### Material provided

Lemma rel_validate root m :
  rel L R (validate_package_exports_config root m) (validate_package_exports_config root m).
Proof. unfold validate_package_exports_config. rel_run. Qed.
Lemma rel_outcome root key r : rel L R (export_outcome root key r) (export_outcome root key r).
Proof. unfold export_outcome. rel_run. Qed.
#[local] Hint Resolve rel_validate rel_outcome : rel.

Section paths.
Context (P1 P2 : pathbuf → list rstr → M (option pathbuf)).
Hypothesis HP : ∀ p conditions, rel L R (P1 p conditions) (P2 p conditions).
#[local] Hint Resolve HP : rel.

Lemma rel_string_target root target conditions :
  rel L R (resolve_package_string_target N P1 root target conditions)
          (resolve_package_string_target N' P2 root target conditions).
Proof using HP. unfold resolve_package_string_target. cbn [fs_canonicalize with_reader]. rel_run. Qed.
Lemma rel_export_value root target capture conditions :
  rel L R (resolve_package_export_value_with_pattern N P1 root target capture conditions)
          (resolve_package_export_value_with_pattern N' P2 root target capture conditions).
Proof using HP.
  apply (rel_package_value L R N N'); [done|]. intros. apply rel_string_target.
Qed.
#[local] Hint Resolve rel_export_value : rel.
Lemma rel_root_exports root exports conditions :
  rel L R (resolve_package_root_exports N P1 root exports conditions)
          (resolve_package_root_exports N' P2 root exports conditions).
Proof using HP.
  unfold resolve_package_root_exports, resolve_package_export_value.
  cbn [to_string with_reader]. rel_run.
Qed.
#[local] Hint Resolve rel_root_exports : rel.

### Exercise details
Each line from the one that holds "cbn [to_string with_reader]. rel_run." to the end of the records above should be transcribed exactly, both ends included.

### Expected answer
  cbn [to_string with_reader]. rel_run.
Qed.
#[local] Hint Resolve rel_root_exports : rel.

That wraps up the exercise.